--- Extracted information ---
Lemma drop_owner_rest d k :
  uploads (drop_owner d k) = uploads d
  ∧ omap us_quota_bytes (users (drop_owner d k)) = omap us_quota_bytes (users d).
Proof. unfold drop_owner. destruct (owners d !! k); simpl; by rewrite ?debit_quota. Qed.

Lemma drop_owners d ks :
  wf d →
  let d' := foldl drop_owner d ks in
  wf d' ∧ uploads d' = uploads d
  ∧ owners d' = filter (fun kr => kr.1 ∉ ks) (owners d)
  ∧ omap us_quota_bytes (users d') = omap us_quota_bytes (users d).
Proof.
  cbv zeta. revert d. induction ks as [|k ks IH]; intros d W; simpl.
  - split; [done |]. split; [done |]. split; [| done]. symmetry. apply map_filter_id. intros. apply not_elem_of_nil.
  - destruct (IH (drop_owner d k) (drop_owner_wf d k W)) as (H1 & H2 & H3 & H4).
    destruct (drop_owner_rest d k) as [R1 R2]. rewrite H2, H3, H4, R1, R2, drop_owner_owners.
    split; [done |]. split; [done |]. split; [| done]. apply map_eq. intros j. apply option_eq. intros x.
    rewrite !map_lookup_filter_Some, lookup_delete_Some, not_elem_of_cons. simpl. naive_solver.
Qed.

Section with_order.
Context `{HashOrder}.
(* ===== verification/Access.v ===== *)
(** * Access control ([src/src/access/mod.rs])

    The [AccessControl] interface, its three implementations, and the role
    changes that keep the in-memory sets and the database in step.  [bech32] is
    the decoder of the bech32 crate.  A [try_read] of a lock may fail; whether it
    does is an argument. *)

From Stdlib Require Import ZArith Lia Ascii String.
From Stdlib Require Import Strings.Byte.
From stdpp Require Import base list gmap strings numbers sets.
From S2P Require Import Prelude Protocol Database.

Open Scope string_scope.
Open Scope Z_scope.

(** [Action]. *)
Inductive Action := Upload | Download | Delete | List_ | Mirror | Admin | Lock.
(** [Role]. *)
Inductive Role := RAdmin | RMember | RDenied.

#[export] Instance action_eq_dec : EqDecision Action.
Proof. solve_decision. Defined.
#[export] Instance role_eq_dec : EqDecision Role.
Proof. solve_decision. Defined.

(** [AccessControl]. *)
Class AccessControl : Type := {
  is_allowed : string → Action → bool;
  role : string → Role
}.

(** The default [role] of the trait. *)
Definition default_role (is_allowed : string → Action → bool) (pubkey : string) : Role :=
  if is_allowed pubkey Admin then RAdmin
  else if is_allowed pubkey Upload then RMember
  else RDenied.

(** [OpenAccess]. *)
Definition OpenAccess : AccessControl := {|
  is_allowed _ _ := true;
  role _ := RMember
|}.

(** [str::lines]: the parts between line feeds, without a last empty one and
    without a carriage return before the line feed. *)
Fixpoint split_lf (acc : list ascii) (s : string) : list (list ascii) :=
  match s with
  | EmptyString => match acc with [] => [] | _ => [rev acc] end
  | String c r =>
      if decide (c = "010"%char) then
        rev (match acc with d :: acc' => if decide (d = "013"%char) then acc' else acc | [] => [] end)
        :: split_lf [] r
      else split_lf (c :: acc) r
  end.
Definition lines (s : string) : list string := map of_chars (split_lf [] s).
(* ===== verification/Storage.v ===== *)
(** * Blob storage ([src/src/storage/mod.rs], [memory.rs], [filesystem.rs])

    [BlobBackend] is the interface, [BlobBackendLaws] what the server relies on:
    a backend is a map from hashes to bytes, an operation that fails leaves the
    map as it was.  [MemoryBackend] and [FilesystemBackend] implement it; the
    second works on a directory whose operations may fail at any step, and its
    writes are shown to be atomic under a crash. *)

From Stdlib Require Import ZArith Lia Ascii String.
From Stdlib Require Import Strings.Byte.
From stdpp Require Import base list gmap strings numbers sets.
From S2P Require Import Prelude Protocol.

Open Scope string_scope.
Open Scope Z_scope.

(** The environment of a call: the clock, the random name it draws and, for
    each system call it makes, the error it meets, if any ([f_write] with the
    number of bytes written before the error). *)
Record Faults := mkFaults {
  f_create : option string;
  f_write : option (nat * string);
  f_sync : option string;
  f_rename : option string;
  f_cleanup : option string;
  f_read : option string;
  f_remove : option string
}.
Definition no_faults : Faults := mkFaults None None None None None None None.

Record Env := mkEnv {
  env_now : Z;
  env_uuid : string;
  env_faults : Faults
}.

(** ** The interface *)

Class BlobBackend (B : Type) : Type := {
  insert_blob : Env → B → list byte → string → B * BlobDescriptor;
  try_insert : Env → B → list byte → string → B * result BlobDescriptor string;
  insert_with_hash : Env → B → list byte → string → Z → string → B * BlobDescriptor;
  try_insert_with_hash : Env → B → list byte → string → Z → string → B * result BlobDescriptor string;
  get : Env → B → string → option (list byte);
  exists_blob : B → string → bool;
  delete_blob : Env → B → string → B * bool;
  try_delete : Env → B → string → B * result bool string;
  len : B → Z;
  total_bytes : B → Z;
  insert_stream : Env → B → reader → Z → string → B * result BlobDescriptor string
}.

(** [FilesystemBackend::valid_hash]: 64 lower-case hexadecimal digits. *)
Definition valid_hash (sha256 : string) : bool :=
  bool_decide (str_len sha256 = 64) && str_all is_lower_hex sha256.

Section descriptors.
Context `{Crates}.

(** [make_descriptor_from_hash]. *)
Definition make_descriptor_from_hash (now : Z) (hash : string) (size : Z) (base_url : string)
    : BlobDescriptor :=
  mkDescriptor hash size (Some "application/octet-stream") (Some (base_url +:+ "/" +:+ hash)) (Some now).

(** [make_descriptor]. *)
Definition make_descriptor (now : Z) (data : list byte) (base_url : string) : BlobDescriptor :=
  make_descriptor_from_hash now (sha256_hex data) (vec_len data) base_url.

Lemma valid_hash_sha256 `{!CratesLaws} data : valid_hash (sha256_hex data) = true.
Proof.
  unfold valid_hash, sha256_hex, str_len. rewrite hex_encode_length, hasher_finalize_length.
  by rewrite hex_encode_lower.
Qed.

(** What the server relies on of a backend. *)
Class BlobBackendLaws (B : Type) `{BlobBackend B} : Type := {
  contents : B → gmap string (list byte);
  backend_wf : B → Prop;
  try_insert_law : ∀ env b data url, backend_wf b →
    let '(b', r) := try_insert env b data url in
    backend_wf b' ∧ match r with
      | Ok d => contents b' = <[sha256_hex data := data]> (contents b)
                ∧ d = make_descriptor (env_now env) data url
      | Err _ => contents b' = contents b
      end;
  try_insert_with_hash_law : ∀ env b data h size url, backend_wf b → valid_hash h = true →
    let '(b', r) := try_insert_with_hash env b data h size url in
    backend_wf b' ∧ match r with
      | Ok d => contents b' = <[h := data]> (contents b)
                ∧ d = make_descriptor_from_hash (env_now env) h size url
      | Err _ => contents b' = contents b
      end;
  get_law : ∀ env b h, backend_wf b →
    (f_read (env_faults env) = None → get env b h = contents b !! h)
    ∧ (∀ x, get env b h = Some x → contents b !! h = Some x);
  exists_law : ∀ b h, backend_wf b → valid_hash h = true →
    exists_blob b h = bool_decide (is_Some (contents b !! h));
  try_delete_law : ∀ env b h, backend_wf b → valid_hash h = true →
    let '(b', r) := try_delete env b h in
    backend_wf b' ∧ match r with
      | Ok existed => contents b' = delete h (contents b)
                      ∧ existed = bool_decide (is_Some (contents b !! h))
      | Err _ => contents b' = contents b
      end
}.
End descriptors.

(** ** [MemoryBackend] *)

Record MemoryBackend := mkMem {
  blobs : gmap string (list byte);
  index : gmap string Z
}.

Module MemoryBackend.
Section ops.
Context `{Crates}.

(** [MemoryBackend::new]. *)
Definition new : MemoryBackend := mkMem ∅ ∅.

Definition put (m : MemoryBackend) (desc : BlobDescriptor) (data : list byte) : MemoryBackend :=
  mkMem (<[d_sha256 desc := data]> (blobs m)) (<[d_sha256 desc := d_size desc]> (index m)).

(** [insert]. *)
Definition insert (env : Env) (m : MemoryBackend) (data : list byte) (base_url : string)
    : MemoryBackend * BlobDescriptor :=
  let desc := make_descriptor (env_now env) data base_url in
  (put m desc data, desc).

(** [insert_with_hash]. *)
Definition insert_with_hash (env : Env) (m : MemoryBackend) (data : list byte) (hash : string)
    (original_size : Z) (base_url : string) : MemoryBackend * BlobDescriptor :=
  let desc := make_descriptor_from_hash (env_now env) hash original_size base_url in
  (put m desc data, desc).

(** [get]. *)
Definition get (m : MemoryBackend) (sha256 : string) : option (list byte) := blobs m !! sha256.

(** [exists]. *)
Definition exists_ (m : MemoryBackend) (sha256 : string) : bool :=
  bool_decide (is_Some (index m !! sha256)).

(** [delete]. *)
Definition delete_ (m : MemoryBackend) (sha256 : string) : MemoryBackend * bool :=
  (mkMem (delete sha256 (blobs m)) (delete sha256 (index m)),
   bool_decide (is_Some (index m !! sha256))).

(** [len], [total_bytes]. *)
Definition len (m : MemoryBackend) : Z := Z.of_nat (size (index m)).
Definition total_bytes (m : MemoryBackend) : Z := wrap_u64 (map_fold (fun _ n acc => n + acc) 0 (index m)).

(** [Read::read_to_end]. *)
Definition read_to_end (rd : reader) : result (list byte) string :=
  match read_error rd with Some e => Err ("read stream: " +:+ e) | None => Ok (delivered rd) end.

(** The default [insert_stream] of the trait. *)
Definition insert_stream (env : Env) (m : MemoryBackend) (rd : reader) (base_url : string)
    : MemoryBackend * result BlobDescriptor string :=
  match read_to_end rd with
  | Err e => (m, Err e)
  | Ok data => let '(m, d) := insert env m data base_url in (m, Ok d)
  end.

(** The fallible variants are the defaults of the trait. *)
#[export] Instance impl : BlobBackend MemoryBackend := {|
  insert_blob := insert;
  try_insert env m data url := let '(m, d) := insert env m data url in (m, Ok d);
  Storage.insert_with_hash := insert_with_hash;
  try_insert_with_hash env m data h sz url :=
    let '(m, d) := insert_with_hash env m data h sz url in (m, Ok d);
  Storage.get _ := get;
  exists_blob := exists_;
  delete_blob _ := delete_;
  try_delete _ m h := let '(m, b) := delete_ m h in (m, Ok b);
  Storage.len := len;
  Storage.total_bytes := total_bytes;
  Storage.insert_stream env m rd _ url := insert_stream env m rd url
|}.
* * *
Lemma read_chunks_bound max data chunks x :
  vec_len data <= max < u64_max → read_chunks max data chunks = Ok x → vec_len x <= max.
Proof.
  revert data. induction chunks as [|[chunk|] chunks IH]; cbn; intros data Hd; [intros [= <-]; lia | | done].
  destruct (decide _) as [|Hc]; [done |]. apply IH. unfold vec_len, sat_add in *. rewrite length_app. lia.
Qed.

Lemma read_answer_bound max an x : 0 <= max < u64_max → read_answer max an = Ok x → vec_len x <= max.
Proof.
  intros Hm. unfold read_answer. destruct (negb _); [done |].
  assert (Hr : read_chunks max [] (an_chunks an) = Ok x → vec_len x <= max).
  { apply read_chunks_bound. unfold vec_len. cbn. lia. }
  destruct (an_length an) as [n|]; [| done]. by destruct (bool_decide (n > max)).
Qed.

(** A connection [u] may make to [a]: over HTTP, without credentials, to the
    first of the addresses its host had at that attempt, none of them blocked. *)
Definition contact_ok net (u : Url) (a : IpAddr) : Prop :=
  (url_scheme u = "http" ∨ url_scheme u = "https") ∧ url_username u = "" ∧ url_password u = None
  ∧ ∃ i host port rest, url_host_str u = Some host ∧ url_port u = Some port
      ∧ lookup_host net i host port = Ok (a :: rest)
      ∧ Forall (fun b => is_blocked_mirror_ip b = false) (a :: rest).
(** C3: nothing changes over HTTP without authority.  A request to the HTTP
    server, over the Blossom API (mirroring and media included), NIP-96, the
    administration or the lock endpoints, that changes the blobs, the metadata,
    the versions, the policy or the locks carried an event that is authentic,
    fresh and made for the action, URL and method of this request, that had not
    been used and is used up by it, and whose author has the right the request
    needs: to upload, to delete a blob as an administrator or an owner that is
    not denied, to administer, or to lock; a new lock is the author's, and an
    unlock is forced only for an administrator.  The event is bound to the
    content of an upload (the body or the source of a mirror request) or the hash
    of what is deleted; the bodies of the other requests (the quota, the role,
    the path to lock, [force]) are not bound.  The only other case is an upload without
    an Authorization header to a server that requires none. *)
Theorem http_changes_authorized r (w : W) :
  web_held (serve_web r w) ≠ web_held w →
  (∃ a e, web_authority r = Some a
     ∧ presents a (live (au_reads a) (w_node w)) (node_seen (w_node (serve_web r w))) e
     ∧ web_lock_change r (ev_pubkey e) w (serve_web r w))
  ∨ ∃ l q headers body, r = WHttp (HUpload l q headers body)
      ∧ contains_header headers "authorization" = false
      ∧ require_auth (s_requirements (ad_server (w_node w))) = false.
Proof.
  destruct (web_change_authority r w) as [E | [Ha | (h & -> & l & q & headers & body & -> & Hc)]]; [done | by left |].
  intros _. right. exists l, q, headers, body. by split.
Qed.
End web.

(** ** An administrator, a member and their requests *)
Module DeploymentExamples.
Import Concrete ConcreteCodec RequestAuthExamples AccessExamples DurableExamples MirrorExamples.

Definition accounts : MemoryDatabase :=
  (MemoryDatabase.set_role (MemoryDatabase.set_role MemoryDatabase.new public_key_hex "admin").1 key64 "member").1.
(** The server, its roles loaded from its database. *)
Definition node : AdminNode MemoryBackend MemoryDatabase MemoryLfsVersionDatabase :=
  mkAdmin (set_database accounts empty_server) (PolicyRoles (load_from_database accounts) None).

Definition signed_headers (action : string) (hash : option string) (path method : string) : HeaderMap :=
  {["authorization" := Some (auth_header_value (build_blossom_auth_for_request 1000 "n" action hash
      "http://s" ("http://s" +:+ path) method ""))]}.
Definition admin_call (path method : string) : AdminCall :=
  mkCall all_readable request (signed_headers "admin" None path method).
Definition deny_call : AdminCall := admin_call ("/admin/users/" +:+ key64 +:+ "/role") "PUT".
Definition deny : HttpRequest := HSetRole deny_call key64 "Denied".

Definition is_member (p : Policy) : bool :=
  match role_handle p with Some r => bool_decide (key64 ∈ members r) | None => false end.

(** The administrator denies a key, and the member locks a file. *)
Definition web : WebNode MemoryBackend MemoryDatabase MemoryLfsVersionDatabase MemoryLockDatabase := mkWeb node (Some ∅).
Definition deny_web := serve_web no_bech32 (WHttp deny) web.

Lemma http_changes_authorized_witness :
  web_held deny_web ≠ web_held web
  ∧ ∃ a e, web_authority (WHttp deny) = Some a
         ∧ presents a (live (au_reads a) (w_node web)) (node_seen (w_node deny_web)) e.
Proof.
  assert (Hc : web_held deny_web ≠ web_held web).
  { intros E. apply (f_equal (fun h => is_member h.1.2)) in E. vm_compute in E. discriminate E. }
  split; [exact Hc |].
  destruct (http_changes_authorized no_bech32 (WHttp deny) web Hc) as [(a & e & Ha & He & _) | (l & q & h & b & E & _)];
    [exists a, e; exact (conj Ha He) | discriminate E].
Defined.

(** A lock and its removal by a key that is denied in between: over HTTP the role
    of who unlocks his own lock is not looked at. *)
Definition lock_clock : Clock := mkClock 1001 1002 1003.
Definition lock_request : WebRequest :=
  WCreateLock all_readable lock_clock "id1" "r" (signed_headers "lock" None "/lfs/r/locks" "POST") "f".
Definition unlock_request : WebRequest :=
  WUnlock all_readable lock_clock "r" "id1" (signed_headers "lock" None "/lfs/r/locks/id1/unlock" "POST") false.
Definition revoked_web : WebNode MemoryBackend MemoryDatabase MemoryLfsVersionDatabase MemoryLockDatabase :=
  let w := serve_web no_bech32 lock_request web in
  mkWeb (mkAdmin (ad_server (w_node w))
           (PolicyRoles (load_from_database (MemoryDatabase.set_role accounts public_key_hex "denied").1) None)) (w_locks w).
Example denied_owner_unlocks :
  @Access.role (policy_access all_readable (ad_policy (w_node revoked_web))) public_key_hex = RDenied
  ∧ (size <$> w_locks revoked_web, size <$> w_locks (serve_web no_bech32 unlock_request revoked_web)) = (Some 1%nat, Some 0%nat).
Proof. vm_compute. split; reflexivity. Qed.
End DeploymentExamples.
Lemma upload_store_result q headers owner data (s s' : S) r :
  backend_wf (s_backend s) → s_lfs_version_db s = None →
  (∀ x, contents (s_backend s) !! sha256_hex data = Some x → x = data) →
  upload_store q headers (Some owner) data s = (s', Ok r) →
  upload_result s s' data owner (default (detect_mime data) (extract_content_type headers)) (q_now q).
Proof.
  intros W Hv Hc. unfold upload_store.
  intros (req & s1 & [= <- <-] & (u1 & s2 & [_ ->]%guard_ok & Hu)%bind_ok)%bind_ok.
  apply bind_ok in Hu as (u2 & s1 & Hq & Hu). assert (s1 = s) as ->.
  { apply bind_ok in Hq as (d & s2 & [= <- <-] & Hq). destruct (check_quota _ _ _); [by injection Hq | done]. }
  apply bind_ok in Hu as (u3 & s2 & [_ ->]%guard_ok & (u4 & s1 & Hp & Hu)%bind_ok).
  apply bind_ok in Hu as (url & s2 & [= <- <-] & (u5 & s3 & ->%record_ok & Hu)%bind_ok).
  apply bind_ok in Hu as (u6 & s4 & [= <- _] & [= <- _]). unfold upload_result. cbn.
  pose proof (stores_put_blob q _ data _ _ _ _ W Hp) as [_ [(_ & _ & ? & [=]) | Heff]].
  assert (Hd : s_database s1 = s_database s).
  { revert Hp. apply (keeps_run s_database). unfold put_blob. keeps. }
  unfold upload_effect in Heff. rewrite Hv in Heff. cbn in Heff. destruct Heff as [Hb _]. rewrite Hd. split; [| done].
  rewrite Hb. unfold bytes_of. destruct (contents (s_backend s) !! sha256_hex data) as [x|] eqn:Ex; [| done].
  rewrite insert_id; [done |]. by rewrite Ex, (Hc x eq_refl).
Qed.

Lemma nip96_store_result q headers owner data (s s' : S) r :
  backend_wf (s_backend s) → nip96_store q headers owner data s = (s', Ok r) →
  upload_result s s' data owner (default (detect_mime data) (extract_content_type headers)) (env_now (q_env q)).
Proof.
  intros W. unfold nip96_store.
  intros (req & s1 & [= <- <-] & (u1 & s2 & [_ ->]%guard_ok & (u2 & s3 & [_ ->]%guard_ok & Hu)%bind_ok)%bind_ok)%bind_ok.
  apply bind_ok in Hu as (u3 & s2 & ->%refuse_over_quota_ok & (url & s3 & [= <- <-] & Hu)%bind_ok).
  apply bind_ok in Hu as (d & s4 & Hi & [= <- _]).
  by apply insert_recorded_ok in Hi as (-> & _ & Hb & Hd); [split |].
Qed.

--- Problem statement ---
Retype word for word everything in the listing above from the line that holds "mkMem (<[d_sha256 desc" down to the line that holds "(** The fallible". Keep both end lines and leave out the rest.

--- Exercise answer ---
  mkMem (<[d_sha256 desc := data]> (blobs m)) (<[d_sha256 desc := d_size desc]> (index m)).

(** [insert]. *)
Definition insert (env : Env) (m : MemoryBackend) (data : list byte) (base_url : string)
    : MemoryBackend * BlobDescriptor :=
  let desc := make_descriptor (env_now env) data base_url in
  (put m desc data, desc).

(** [insert_with_hash]. *)
Definition insert_with_hash (env : Env) (m : MemoryBackend) (data : list byte) (hash : string)
    (original_size : Z) (base_url : string) : MemoryBackend * BlobDescriptor :=
  let desc := make_descriptor_from_hash (env_now env) hash original_size base_url in
  (put m desc data, desc).

(** [get]. *)
Definition get (m : MemoryBackend) (sha256 : string) : option (list byte) := blobs m !! sha256.

(** [exists]. *)
Definition exists_ (m : MemoryBackend) (sha256 : string) : bool :=
  bool_decide (is_Some (index m !! sha256)).

(** [delete]. *)
Definition delete_ (m : MemoryBackend) (sha256 : string) : MemoryBackend * bool :=
  (mkMem (delete sha256 (blobs m)) (delete sha256 (index m)),
   bool_decide (is_Some (index m !! sha256))).

(** [len], [total_bytes]. *)
Definition len (m : MemoryBackend) : Z := Z.of_nat (size (index m)).
Definition total_bytes (m : MemoryBackend) : Z := wrap_u64 (map_fold (fun _ n acc => n + acc) 0 (index m)).

(** [Read::read_to_end]. *)
Definition read_to_end (rd : reader) : result (list byte) string :=
  match read_error rd with Some e => Err ("read stream: " +:+ e) | None => Ok (delivered rd) end.

(** The default [insert_stream] of the trait. *)
Definition insert_stream (env : Env) (m : MemoryBackend) (rd : reader) (base_url : string)
    : MemoryBackend * result BlobDescriptor string :=
  match read_to_end rd with
  | Err e => (m, Err e)
  | Ok data => let '(m, d) := insert env m data base_url in (m, Ok d)
  end.

(** The fallible variants are the defaults of the trait. *)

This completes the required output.